Scotland – updates on Accord and SBAs due
In May 2022, the Scottish Government announced that it was working with key partners, including developers, to develop a Scottish Safer Buildings Accord (Accord). The stated intention was to “identify fair and workable solutions” for cladding remediation. You can refresh your memory by reading the government’s statement here: Working together to fix cladding issues. Information about progress will hopefully be issued soon.
Further information about Single Building Assessments (SBAs) is also awaited. An SBA is a comprehensive inspection of a whole multi-residential building to identify what, if any, mitigation or remediation work is required. The SBA is a critical document for developers since its output could determine the extent of their responsibility. It is the cornerstone of the Scottish Government’s remediation programme. More information about how it will work in practice is therefore also eagerly awaited.
England – Pledge deadline and new statutory rights in action
March will be a significant month for the 49 larger developers who signed a Pledge last spring committing them to the remediation of life-critical fire-safety issues on all buildings over 11 metres which they developed or refurbished over the last 30 years in England.
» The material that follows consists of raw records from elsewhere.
(** The chosen channel is put into the context and nowhere else. *)
Definition same_search (k : SelectKeys) (p : RetryParam) (s : Sel) : Prop := sl_keys s = k /\ sl_param s = p.
Lemma same_in_world {A} k p (m : MW A) : preserves (same_search k p) (in_world m).
Proof. intros s Hs. unfold in_world. by destruct (m (sl_w s)). Qed.
Lemma same_set_channel k p f : preserves (same_search k p) (set_channel f).
Proof. by apply preserves_modify. Qed.
Lemma SetupContext_same k p Intn c name :
  preserves (same_search k p) (SetupContextForSelectedChannel ChannelBaseURLs Intn c name).
Proof.
  unfold SetupContextForSelectedChannel. apply preserves_bind; [apply same_set_channel|]. intros _.
  destruct c as [l|]; [|apply preserves_ret].
  repeat first [apply preserves_ret | apply same_in_world | apply same_set_channel
    | apply preserves_bind; [|intros ?] | progress case_match].
Qed.

Lemma on_sel_inv {A} (m : M Sel error A) (st : RS) a st' : on_sel m st = (Ok a, st') ->
  exists s, m (mkSel (rs_world st) (rs_keys st) (rs_param st) (rs_channel st)) = (Ok a, s) /\
    rs_keys st' = sl_keys s /\ rs_param st' = sl_param s /\ rs_used st' = rs_used st.
Proof. unfold on_sel. destruct (m _) as [r s]. intros [= -> <-]. eauto. Qed.
Lemma on_ps_inv {E A} (m : M (PS Prog) E A) (st : RS) r st' : on_ps m st = (r, st') ->
  rs_keys st' = rs_keys st /\ rs_param st' = rs_param st /\ rs_used st' = rs_used st /\
  rs_channel st' = rs_channel st /\ rs_disables st' = rs_disables st /\ rs_ps st' = (m (rs_ps st)).2 /\ r = (m (rs_ps st)).1.
Proof. unfold on_ps. destruct (m _) as [r' ps']. by intros [= <- <-]. Qed.
(* ===== verification/PricingProofs.v ===== *)
(** * Facts about pricing

    Bounds of the quota to pre-consume, free and unpriced models, and the
    agreement of a tiered settlement with its estimate. *)

From Stdlib Require Import SpecFloat.
From S2P Require Import Prelude GoStd GoFloat QuotaMath PriceData RatioSetting BillingExpr World Sample ModelUtils UserModel Funding ApiError BillingSession BillingProofs Pricing.
Import F64Valid.

(** A float a price may contain: canonical and not negative. *)
Definition price_ok (x : F64.float64) : Prop := F64.valid64 x /\ not_neg x = true.

Lemma price_ok_mul x y : price_ok x -> price_ok y -> price_ok (F64.mul x y).
Proof. intros [] []. split; auto with float. Qed.
Lemma price_ok_of_Z z : 0 <= z -> price_ok (F64.of_Z z).
Proof. split; auto with float. Qed.
#[local] Hint Resolve price_ok_mul price_ok_of_Z : float.

Lemma strict_price x op q :
  price_ok x -> Quota.strictQuota (Quota.saturateQuota x op) = Ok q -> 0 <= q < Quota.MaxQuota.
Proof.
  intros [Hv Hn] Hq. apply Quota.strict_saturate_ok in Hq as [-> ?]; [|done].
  split; [by apply to_Z_not_neg|lia].
Qed.

(** The refusal names the conversion. *)
Lemma strict_op x op k :
  Quota.strictQuota (Quota.saturateQuota x op) = Err k -> Quota.Op k = op.
Proof.
  unfold Quota.strictQuota, Quota.saturateQuota. repeat case_match; intros; by simplify_eq/=.
Qed.

(** The configured prices. *)
Record settings_ok (rs : RatioSettings) : Prop := {
  so_price : map_Forall (fun _ => price_ok) (modelPriceMap rs);
  so_ratio : map_Forall (fun _ => price_ok) (modelRatioMap rs);
  so_group : map_Forall (fun _ => price_ok) (groupRatioMap rs);
  so_special : map_Forall (fun _ m => map_Forall (fun _ => price_ok) m) (groupGroupRatioMap rs);
}.

Section proofs.
Context `{ExprEngine Prog} (cfg : PricingConfig) (g : GinContext)
  (range : gmap string F64.float64 -> list (string * F64.float64)).
Implicit Types st : PS Prog.

Lemma GetModelPrice_ok name p :
  settings_ok (pc_ratios cfg) -> GetModelPrice (pc_ratios cfg) name = (p, true) -> price_ok p.
Proof.
  intros [Hp _ _ _]. unfold GetModelPrice. cbv zeta.
  destruct (modelPriceMap _ !! FormatMatchingModelName name) as [x|] eqn:E1.
  { intros [= <-]. exact (Hp _ _ E1). }
  destruct (GoStrings.HasSuffix _ _); [|done].
  destruct (modelPriceMap _ !! CompactWildcardModelKey) as [x|] eqn:E2; [|done].
  intros [= <-]. exact (Hp _ _ E2).
Qed.

Lemma GetModelRatio_ok name : settings_ok (pc_ratios cfg) -> price_ok (GetModelRatio (pc_ratios cfg) name).1.1.
Proof.
  intros [_ Hr _ _]. unfold GetModelRatio. cbv zeta.
  destruct (modelRatioMap _ !! FormatMatchingModelName name) as [x|] eqn:E1; [exact (Hr _ _ E1)|].
  destruct (GoStrings.HasSuffix _ _); [|done].
  destruct (modelRatioMap _ !! CompactWildcardModelKey) as [x|] eqn:E2; [exact (Hr _ _ E2)|done].
Qed.

(** What choosing the group leaves. *)
Lemma HandleGroupRatio_run {E} st :
  exists gri st1, (HandleGroupRatio cfg g : M (PS Prog) E _) st = (Ok gri, st1) /\
    (settings_ok (pc_ratios cfg) -> price_ok (GroupRatio gri)) /\ ps_cache st1 = ps_cache st /\
    exists grp, ps_ctx st1 = ps_ctx st <| c_info := ps_info st <| ri_UsingGroup := grp |> |>.
Proof.
  unfold HandleGroupRatio. rewrite run_bind.
  set (m := match gk_auto_group g with Some (Some _) => _ | _ => _ end).
  assert (Hm : exists grp, m st = (Ok tt, (st <| ps_ctx := ps_ctx st
                  <| c_info := ps_info st <| ri_UsingGroup := grp |> |> |> : PS Prog))).
  { assert (Hid : m st = (Ok tt, st) -> exists grp, m st = (Ok tt, (st <| ps_ctx := ps_ctx st
                  <| c_info := ps_info st <| ri_UsingGroup := grp |> |> |> : PS Prog))).
    { intros ->. exists (ri_UsingGroup (ps_info st)). by destruct st as [[w [] b] c]. }
    unfold m in *. destruct (gk_auto_group g) as [[group|]|]; [|by apply Hid|by apply Hid].
    case_decide; [|by apply Hid]. by exists group. }
  destruct Hm as [grp ->]. rewrite run_bind. cbn [gets].
  set (st1 := (_ : PS Prog)).
  destruct (GetGroupGroupRatio _ _ _) as [x ok] eqn:Ex.
  eexists _, st1. split; [reflexivity|]. split; [|split; [done|by exists grp]].
  intros [_ _ Hg Hs]. destruct ok; simpl.
  - unfold GetGroupGroupRatio in Ex.
    destruct (groupGroupRatioMap _ !! _) as [m1|] eqn:E1; [|done].
    destruct (m1 !! _) as [y|] eqn:E2; [|done]. injection Ex as <-.
    exact (Hs _ _ E1 _ _ E2).
  - unfold GetGroupRatio. destruct (groupRatioMap _ !! _) as [y|] eqn:E1; [|done].
    exact (Hg _ _ E1).
Qed.

Lemma not_configured_run {A} name uid st :
  exists e st1, (not_configured name uid : M (PS Prog) go_error A) st = (Err (GPlain e), st1) /\
    w_db (c_w (ps_ctx st1)) = w_db (c_w (ps_ctx st)) /\ ps_info st1 = ps_info st /\
    c_bill (ps_ctx st1) = c_bill (ps_ctx st).
Proof.
  unfold not_configured, modelPriceNotConfiguredError. rewrite run_bind, run_bind.
  unfold map_err, on_world, liftC, IsAdmin.
  destruct (uid =? 0); [eexists _, _; split; [reflexivity|done]|].
  rewrite run_bind. unfold attempt, db_find. rewrite run_bind. unfold ext_call.
  destruct (w_faults (c_w (ps_ctx st))) as [|[msg|] fs]; eexists _, _; (split; [reflexivity|done]).
Qed.

Lemma map_err_inv {S E E' A} (f : E -> E') (m : M S E A) s a s' :
  map_err f m s = (Ok a, s') -> m s = (Ok a, s').
Proof. unfold map_err. destruct (m s) as [[x|e] s1]; [by intros [= -> ->]|done]. Qed.
Lemma of_result_inv {S E A} (r : result E A) (s s' : S) a :
  of_result r s = (Ok a, s') -> r = Ok a /\ s' = s.
Proof. by intros [= -> ->]. Qed.

(** What pricing by ratio leaves: the quota of the estimated tokens, or one of
    the two errors. *)
Lemma price_by_ratio_run info n meta gri st :
  settings_ok (pc_ratios cfg) -> price_ok (GroupRatio gri) ->
  0 <= PreConsumedQuota cfg -> 0 <= MaxTokens meta ->
  match price_by_ratio cfg info n meta gri st with
  | (Ok pd, st1) => st1 = st /\ 0 <= QuotaToPreConsume pd < Quota.MaxQuota
  | (Err e, st1) =>
      w_db (c_w (ps_ctx st1)) = w_db (c_w (ps_ctx st)) /\ ps_info st1 = ps_info st /\
      match e with
      | GPlain _ => (GetModelRatio (pc_ratios cfg) (ri_OriginModelName info)).1.2 = false /\
                    ri_AcceptUnsetRatioModel info = false
      | GClamp k => Quota.Op k = "QuotaFromFloat"
      | GApi _ _ _ _ _ _ _ => False
      end
  end.
Proof.
  intros Hs Hg Hp Hm. unfold price_by_ratio.
  pose proof (GetModelRatio_ok (ri_OriginModelName info) Hs) as Hr.
  destruct (GetModelRatio _ _) as [[ratio success] matchName]. cbn [fst snd] in Hr |- *.
  rewrite run_bind. destruct (negb success && _) eqn:Hc.
  { destruct (not_configured_run (A := unit) matchName (ri_UserId info) st) as (e & st2 & -> & Hd & Hi & _).
    bools. by destruct success. }
  cbn [mret M_ret]. rewrite run_bind. unfold map_err, of_result.
  destruct (Quota.QuotaFromFloatStrict _) as [q|k] eqn:E.
  - cbn [mret M_ret]. split; [done|]. cbn. apply (strict_price _ _ _) in E; [done|].
    apply price_ok_mul; [apply price_ok_of_Z|by apply price_ok_mul].
    destruct (n >=? _) eqn:E1, (MaxTokens meta =? 0) eqn:E'; bools; lia.
  - split; [done|]. split; [done|].
    by apply strict_op in E.
Qed.

Lemma multiplier_ok p : ratios_ok p -> iterates range ->
  (forall k x, otherRatios p !! k = Some x -> F64.valid64 x) -> price_ok (OtherRatioMultiplier range p).
Proof.
  intros Hok Hr Hv. unfold OtherRatioMultiplier.
  assert (Hl : forall kv, kv ∈ range (otherRatios p) -> price_ok kv.2).
  { intros [k x] Hkv. rewrite (Hr _) in Hkv. apply elem_of_map_to_list in Hkv. split; [by eapply Hv|].
    pose proof (Hok k x Hkv) as Hx. unfold ratio_ok, isValidOtherRatio in Hx. bools.
    by destruct x as [s|[]| |[] m e]. }
  assert (H1 : price_ok F64.one) by (by apply price_ok_of_Z). revert Hl H1.
  generalize F64.one as acc. generalize (range (otherRatios p)) as l. intros l.
  induction l as [|kv l IH]; intros acc Hl Hacc; simpl; [done|].
  apply IH; [intros; apply Hl; by right|]. destruct (applies kv.2); [|done].
  apply price_ok_mul; [done|]. apply Hl. by left.
Qed.

(** The price data of a model priced per call, once its extra ratios are added. *)
Lemma add_ratios_ok l p :
  ratios_ok p -> (forall k x, otherRatios p !! k = Some x -> F64.valid64 x) ->
  (forall kv, kv ∈ l -> F64.valid64 kv.2) ->
  let p' := fold_left (fun p kv => AddOtherRatio p kv.1 kv.2) l p in
  ratios_ok p' /\ (forall k x, otherRatios p' !! k = Some x -> F64.valid64 x) /\
  FreeModel p' = FreeModel p.
Proof.
  revert p. induction l as [|[k1 x1] l IH]; intros p Hok Hv Hl; simpl; [done|].
  destruct (IH (AddOtherRatio p k1 x1)) as (H1 & H2 & H3).
  - by apply AddOtherRatio_ok.
  - intros k x. unfold AddOtherRatio. destruct (negb _); [apply Hv|]. simpl.
    destruct (decide (k = k1)) as [->|Hk].
    + rewrite lookup_insert_eq. intros [= <-]. apply (Hl (k1, x1)). by left.
    + rewrite lookup_insert_ne by done. apply Hv.
  - intros kv Hkv. apply Hl. by right.
  - split; [done|]. split; [done|]. rewrite H3. unfold AddOtherRatio. by destruct (negb _).
Qed.

(** The configured and requested numbers are canonical and not negative. *)
Record inputs_ok (meta : TokenCountMeta) (perUnit : F64.float64) : Prop := {
  io_settings : settings_ok (pc_ratios cfg);
  io_floor : 0 <= PreConsumedQuota cfg;
  io_max : 0 <= MaxTokens meta;
  io_image : price_ok (ImagePriceRatio meta);
  io_ratios : map_Forall (fun _ => F64.valid64) (BillingRatios meta);
  io_unit : price_ok perUnit;
  io_range : iterates range;
}.

(** The result of [ModelPriceHelper] outside tiered billing, from a state [st]. *)
Definition priced (st : PS Prog) (r : result go_error PriceData) (st' : PS Prog) : Prop :=
  match r with
  | Ok pd => c_w (ps_ctx st') = c_w (ps_ctx st) /\ ri_PriceData (ps_info st') = pd /\
             0 <= QuotaToPreConsume pd < Quota.MaxQuota /\
             (FreeModel pd = true -> QuotaToPreConsume pd = 0)
  | Err e => w_db (c_w (ps_ctx st')) = w_db (c_w (ps_ctx st)) /\
             ri_PriceData (ps_info st') = ri_PriceData (ps_info st) /\
             match e with
             | GPlain _ =>
                 let name := ri_OriginModelName (ps_info st) in
                 (GetModelPrice (pc_ratios cfg) name).2 = false /\
                 (GetModelRatio (pc_ratios cfg) name).1.2 = false /\
                 ri_AcceptUnsetRatioModel (ps_info st) = false
             | GClamp k => Quota.Op k = "QuotaFromFloat"
             | GApi _ _ _ _ _ _ _ => False
             end
  end.

(** The amount of a model priced per call. *)
Definition call_amount (p : PriceData) (price perUnit group : F64.float64) : F64.float64 :=
  ApplyOtherRatiosToFloat range p (F64.mul (F64.mul price perUnit) group).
On 30 January 2023, the government issued the 90-page legally binding contract (called the remediation contract) to the Pledge signatories and said that they had six weeks to sign it. They also warned that those who failed to sign or comply with its terms could be blocked from the housing market. The statutory basis for this powerful sanction, to be known as the Responsible Actors Scheme (RAS), is contained in the Building Safety Act 2022. The regulations providing the detail about how the RAS will work in practice will be published in the spring. You can read the government’s statement here: Six weeks for developers to sign contract to fix unsafe buildings.
However, this is only part of the picture as there are other changes impacting all developers - not just the larger ones who signed the Pledge. In the last few months, developers (and their associated companies) have been increasingly exposed to remediation claims as a consequence of new rights and remedies created by the Building Safety Act 2022 to protect homeowners. These include Remediation Contribution Orders (RCOs) and Building Liability Orders. There has also been a rise in historic building safety litigation against developers (and contractors and consultants), assisted by the recently extended 30-year time bar period.
One notable development from last month was the first RCO issued by a tribunal. It ordered a company, which was both the freeholder and developer of a building, to pay £194,680 to leaseholders within 14 days of the order. In essence, this was for the return of service charges incorrectly levied by the freeholder/developer for building safety remedial works.
Remember that all these developments are in addition to the new Building Safety Levy payable by developers on any residential or mixed-use building in England (not yet in force), and the Residential Developers Property tax (a UK-wide tax currently payable by larger developers in scope).
The next few months will see significant changes in the complex and ever-changing building safety landscape.